I don't know how long we sat there, not talking, but when Frank spoke again his voice had lost that frightening
quality of death, and I wanted to call to the squirrel and the pigeon: It's all right now, you can come back.

“I got kicked out of school a few weeks after that,” Frank said. “I'll tell you about it sometime. I'd seen the Stephanowskis when they came up after—after Johnny, but when I got back to New York it was a long time before I went to see them.
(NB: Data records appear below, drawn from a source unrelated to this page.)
Lemma worker_tokens_new : worker_tokens newCtxWorker = [].
Proof. done. Qed.

Lemma worker_box_placed s tc : (∀ tc w, rs_workers s !! tc = Some w → Forall (placed tc) (cw_box w)) → Forall (placed tc) (cw_box (worker_of tc s)).
Proof. intros Hw. rewrite /worker_of. destruct (rs_workers s !! tc) eqn:E; simpl; [by apply Hw|constructor]. Qed.

(** A mailbox's list replaced. *)
Lemma settled_set_worker s D D' tc w : settled s D → turn_of w = turn_of (worker_of tc s) → boxes D' ≡ₚ boxes D →
  Forall (placed tc) (cw_box w) → tasks_tokens (cw_box w) ++ D' ≡ₚ tasks_tokens (cw_box (worker_of tc s)) ++ D →
  settled (set_ctxWorker tc w s) D'.
Proof.
  intros Hs Ht Hb Hp Htok. pose proof Hs as [H1 H2 H3 H4 H5 H6]. injection Ht as E1 E2 E3.
  pose proof (map_tokens_insert worker_tokens (rs_workers s) tc w) as Hm.
  assert (from_option worker_tokens [] (rs_workers s !! tc) = worker_tokens (worker_of tc s)) as Ho
    by (rewrite /worker_of; destruct (rs_workers s !! tc); done).
  rewrite Ho /worker_tokens E3 in Hm. fold worker_tokens in Hm.
  eapply settled_move; [exact Hs|..]; try done.
  - rewrite /state_tokens /=. change (λ w, tasks_tokens (cw_box w) ++ ready_tokens (cw_ready w)) with worker_tokens in Hm. perm.
  - intros tc'. rewrite worker_of_set. case_bool_decide as He; [|done]. subst. rewrite /turn_of E1 E2 E3. done.
  - rewrite /set_ctxWorker /=. intros tc' w' [[<- <-]|[_ Hw]]%lookup_insert_Some; eauto.
Qed.

Lemma settled_push_ctx s D t tc : placed tc t → settled s (task_tokens t ++ D) → settled (push_ctx tc t s) D.
Proof.
  intros Hp Hs. apply (settled_set_worker s (task_tokens t ++ D)); [done|done| | |].
  - rewrite boxes_app. assert (boxes (task_tokens t) = []) as ->; [|done]. destruct t; simpl; try done. by destruct (becomes_pending _ _).
  - apply Forall_app. split; [apply worker_box_placed, Hs|by constructor].
  - simpl. rewrite tasks_tokens_app tasks_tokens_one. perm.
Qed.

Lemma settled_read s D rd : settled s (read_tokens (rd_done rd) ++ D) → settled (s <| rs_reads := rs_reads s ++ [rd] |>) D.
Proof.
  intros Hs. eapply settled_move; [exact Hs|..]; try done; try apply Hs.
  - rewrite /state_tokens /reads_tokens /= bind_app bind_cons /= app_nil_r. fold (reads_tokens (rs_reads s)). perm.
  - rewrite boxes_app. assert (boxes (read_tokens (rd_done rd)) = []) as ->; [|done]. by destruct (rd_done rd).
Qed.

Lemma items_tokens_app its its' : items_tokens (its ++ its') = items_tokens its ++ items_tokens its'.
Proof. apply fmap_app. Qed.

Lemma settled_hold s D it k : is_Some (rs_pending s !! k) → settled s (Owe (it_m it) :: D) →
  settled (s <| rs_pending := <[k := default [] (rs_pending s !! k) ++ [it]]> (rs_pending s) |>) D.
Proof.
  intros Hk Hs. eapply settled_move; [exact Hs|..]; try done; try apply Hs.
  - assert (map_tokens items_tokens (<[k := default [] (rs_pending s !! k) ++ [it]]> (rs_pending s)) ≡ₚ map_tokens items_tokens (rs_pending s) ++ [Owe (it_m it)]) as Hm.
    { apply (map_tokens_grow _ _ _ _ []); [done|]. by rewrite items_tokens_app. }
    rewrite /state_tokens /=. perm.
  - simpl. intros k' [<-|?]%lookup_insert_is_Some'; done.
Qed.

(** ** Steps that change what is owed *)

Lemma owed_cons m T : owed (Owe m :: T) = m :: owed T.
Proof. done. Qed.

Lemma owed_items its : owed (items_tokens its) = it_m <$> its.
Proof. induction its as [|it its IH]; [done|]. rewrite /items_tokens fmap_cons owed_cons fmap_cons. f_equal. exact IH. Qed.

Lemma elem_perm {A} (x : A) l k : l ≡ₚ k → x ∈ l → x ∈ k.
Proof. by intros ->. Qed.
I didn't want to talk about Johnny to anyone, and I thought they might want me to. Then Mona made me go over to buy some records—and then I just got into the habit of seeing them. I had the—the effrontery to think that I might help them, but they were the ones who helped me. If you don't mind, let's go over there now. Johnny died a year ago today. Snow's late this year. It was snowing this time last year.”